• _INPUT DATA_:
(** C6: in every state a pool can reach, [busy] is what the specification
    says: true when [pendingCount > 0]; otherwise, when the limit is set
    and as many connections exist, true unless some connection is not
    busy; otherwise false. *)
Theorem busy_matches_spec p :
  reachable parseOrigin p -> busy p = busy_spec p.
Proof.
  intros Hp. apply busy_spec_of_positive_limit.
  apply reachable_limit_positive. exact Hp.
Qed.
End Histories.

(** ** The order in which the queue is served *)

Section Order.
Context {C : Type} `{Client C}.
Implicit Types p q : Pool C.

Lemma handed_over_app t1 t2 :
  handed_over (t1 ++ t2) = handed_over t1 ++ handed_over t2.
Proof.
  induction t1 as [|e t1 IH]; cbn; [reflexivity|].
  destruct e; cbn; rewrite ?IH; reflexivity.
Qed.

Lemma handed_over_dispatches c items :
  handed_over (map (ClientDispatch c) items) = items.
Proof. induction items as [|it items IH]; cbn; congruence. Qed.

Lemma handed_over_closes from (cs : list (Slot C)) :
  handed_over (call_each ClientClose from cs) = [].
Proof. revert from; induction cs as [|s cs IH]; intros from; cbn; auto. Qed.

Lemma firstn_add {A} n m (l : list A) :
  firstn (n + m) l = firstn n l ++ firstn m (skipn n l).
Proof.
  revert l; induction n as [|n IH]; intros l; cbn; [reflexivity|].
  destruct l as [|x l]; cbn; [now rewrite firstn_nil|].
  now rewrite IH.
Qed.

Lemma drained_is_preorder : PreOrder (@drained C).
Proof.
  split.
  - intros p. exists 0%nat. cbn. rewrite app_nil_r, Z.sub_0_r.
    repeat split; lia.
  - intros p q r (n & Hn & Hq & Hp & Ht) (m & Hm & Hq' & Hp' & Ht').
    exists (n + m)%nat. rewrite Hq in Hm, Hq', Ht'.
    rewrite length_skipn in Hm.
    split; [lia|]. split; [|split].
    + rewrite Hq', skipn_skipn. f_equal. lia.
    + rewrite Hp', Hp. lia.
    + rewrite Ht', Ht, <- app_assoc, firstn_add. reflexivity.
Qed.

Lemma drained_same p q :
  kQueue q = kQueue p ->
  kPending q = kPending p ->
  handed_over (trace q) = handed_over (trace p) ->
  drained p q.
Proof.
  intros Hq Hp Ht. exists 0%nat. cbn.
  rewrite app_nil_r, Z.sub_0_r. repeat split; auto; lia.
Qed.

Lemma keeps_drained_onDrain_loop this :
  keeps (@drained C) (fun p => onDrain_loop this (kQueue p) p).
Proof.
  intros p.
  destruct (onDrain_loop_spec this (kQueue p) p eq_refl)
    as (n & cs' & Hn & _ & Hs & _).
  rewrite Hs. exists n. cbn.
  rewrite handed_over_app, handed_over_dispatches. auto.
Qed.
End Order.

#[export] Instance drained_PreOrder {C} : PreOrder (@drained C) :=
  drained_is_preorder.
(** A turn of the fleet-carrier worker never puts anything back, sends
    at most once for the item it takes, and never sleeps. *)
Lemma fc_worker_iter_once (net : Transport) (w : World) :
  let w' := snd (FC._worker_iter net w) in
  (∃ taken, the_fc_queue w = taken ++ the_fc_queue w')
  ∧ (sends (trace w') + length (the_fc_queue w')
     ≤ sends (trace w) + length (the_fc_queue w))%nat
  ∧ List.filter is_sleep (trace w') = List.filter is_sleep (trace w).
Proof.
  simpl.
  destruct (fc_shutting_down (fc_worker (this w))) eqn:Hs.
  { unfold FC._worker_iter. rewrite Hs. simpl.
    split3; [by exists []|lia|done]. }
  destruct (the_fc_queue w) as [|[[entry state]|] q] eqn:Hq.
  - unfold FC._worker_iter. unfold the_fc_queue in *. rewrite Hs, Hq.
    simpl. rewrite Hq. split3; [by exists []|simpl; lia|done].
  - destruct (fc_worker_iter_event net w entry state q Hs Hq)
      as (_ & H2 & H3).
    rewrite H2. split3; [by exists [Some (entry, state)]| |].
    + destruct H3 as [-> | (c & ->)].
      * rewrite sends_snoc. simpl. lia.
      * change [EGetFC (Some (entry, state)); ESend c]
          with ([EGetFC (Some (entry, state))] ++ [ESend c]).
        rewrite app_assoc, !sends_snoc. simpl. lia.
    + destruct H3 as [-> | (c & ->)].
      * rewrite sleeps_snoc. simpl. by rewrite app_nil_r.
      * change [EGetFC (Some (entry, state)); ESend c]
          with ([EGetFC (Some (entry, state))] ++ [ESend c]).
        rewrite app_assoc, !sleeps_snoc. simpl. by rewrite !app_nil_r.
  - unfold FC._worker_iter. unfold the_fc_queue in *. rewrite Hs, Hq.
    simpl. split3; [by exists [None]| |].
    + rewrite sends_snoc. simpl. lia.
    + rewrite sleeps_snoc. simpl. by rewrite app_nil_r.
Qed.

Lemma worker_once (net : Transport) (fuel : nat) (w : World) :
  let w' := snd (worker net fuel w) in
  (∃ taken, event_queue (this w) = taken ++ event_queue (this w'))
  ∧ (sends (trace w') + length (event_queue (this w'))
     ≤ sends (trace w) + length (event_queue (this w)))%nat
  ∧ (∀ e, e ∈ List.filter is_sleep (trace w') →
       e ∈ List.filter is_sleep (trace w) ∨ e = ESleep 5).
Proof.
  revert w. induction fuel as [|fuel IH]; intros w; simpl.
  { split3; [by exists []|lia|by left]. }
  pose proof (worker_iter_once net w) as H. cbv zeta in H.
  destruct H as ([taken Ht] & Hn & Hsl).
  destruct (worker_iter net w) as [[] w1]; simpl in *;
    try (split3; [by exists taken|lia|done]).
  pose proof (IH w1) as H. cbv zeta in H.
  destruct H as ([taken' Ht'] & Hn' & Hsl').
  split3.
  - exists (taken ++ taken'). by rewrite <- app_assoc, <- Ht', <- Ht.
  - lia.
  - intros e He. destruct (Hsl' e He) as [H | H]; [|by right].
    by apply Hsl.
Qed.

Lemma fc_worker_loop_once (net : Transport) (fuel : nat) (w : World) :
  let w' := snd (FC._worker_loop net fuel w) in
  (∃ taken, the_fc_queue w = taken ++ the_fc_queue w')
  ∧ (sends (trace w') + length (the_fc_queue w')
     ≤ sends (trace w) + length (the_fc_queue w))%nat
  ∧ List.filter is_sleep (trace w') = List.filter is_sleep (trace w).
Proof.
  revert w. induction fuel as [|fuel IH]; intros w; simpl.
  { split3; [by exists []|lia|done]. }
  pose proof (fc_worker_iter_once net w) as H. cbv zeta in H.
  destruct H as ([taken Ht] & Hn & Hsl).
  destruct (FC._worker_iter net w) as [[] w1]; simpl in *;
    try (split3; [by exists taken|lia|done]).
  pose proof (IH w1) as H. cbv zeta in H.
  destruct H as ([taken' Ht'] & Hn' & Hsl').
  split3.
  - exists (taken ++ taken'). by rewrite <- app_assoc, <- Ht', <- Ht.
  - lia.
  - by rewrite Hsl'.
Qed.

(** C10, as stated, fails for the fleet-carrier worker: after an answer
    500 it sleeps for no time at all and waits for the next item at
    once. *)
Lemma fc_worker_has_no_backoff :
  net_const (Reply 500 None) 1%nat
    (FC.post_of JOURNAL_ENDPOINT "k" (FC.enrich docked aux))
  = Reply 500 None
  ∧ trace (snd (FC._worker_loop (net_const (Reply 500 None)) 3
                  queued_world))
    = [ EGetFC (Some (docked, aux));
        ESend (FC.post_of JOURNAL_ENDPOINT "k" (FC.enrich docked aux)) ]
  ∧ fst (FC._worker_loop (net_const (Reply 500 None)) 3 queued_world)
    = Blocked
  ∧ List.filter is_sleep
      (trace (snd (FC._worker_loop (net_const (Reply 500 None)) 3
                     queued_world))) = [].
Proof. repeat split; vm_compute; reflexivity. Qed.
--
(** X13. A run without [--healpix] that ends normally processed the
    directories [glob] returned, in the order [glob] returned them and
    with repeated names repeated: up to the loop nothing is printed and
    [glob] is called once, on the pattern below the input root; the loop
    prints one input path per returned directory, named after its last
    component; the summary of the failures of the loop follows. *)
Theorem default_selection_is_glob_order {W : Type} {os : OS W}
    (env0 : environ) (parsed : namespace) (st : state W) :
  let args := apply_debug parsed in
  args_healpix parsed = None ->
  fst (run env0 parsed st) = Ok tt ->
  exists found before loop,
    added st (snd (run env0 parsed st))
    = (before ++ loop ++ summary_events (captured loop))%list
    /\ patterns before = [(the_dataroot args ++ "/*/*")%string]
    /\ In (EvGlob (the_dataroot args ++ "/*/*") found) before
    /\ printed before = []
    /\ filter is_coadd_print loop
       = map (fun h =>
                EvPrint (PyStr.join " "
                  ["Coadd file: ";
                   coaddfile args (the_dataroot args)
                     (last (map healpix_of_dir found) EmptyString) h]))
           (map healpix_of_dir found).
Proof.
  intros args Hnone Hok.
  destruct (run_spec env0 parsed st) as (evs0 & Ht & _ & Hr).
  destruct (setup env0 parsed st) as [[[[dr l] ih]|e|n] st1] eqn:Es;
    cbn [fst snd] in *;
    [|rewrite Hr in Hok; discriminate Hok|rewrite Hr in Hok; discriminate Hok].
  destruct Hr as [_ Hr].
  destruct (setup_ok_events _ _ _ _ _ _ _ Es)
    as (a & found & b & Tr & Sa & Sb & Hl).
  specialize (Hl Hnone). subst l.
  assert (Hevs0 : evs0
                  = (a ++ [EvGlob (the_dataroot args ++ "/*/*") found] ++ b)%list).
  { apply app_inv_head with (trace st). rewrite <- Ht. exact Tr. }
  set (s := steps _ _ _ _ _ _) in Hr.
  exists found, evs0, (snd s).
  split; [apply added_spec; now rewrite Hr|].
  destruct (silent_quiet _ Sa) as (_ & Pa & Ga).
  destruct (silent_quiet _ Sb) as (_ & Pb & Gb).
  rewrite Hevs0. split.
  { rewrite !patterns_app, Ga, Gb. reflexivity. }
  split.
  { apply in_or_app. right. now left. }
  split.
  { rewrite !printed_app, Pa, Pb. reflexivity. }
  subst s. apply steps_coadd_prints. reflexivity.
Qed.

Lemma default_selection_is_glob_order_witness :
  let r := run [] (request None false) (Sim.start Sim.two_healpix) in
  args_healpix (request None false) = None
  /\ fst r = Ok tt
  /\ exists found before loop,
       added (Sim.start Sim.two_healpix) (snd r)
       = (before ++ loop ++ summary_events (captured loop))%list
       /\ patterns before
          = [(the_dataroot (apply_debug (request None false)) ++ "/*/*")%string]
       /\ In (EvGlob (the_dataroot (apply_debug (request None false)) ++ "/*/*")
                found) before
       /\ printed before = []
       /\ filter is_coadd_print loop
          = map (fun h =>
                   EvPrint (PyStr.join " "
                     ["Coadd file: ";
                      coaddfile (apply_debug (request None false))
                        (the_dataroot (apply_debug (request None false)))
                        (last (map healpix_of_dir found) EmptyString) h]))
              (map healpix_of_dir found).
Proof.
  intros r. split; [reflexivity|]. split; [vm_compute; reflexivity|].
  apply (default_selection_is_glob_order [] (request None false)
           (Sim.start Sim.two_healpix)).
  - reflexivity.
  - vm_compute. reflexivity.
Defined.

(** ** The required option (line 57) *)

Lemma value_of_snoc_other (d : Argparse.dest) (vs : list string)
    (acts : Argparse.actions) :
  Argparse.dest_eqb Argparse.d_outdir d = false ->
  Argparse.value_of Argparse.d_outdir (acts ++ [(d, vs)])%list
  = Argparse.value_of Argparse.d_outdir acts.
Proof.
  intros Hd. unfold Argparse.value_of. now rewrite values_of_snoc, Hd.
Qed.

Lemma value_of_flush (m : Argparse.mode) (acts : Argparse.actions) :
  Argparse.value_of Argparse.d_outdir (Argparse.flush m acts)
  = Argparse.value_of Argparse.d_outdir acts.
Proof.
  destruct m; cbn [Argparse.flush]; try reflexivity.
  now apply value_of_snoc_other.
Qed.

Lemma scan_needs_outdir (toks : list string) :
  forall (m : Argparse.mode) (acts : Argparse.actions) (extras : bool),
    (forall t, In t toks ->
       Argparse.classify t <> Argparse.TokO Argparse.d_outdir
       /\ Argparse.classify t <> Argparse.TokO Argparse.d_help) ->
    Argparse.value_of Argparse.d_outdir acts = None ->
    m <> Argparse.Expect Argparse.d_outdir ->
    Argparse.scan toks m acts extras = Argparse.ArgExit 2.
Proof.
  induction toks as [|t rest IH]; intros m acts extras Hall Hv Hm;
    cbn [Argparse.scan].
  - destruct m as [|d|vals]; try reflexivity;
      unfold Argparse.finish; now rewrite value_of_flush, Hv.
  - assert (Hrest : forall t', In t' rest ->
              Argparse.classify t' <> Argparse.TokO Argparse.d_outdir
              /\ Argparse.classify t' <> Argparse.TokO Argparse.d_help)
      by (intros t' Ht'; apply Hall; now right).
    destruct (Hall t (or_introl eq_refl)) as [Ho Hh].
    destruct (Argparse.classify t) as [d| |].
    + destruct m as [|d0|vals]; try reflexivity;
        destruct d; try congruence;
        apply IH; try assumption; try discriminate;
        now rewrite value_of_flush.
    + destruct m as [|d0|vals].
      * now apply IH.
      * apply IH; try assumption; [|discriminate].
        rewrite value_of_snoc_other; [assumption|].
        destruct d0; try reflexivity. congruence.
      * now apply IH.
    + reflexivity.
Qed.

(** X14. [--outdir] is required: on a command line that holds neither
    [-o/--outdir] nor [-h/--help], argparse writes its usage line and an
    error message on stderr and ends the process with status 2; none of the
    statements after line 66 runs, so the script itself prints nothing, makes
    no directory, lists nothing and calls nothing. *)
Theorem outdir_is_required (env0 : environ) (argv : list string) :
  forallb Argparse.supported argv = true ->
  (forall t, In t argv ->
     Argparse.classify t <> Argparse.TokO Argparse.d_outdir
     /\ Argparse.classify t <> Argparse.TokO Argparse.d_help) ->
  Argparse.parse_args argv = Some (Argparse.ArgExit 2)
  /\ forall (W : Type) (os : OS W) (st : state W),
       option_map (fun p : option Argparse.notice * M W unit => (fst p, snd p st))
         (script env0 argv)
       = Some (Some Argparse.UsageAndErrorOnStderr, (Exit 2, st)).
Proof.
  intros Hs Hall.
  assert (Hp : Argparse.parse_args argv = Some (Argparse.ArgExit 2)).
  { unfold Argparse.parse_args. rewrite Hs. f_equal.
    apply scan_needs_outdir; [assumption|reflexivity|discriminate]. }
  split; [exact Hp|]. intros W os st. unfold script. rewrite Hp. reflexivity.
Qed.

• _PROMPT_:
With the line that has "(** C6: in every" as the first and the line that has "handed_over (map (ClientDispatch" as the last, repeat exactly that run of lines above and no more.

• _ANSWER BOX_:
(** C6: in every state a pool can reach, [busy] is what the specification
    says: true when [pendingCount > 0]; otherwise, when the limit is set
    and as many connections exist, true unless some connection is not
    busy; otherwise false. *)
Theorem busy_matches_spec p :
  reachable parseOrigin p -> busy p = busy_spec p.
Proof.
  intros Hp. apply busy_spec_of_positive_limit.
  apply reachable_limit_positive. exact Hp.
Qed.
End Histories.

(** ** The order in which the queue is served *)

Section Order.
Context {C : Type} `{Client C}.
Implicit Types p q : Pool C.

Lemma handed_over_app t1 t2 :
  handed_over (t1 ++ t2) = handed_over t1 ++ handed_over t2.
Proof.
  induction t1 as [|e t1 IH]; cbn; [reflexivity|].
  destruct e; cbn; rewrite ?IH; reflexivity.
Qed.

Lemma handed_over_dispatches c items :
  handed_over (map (ClientDispatch c) items) = items.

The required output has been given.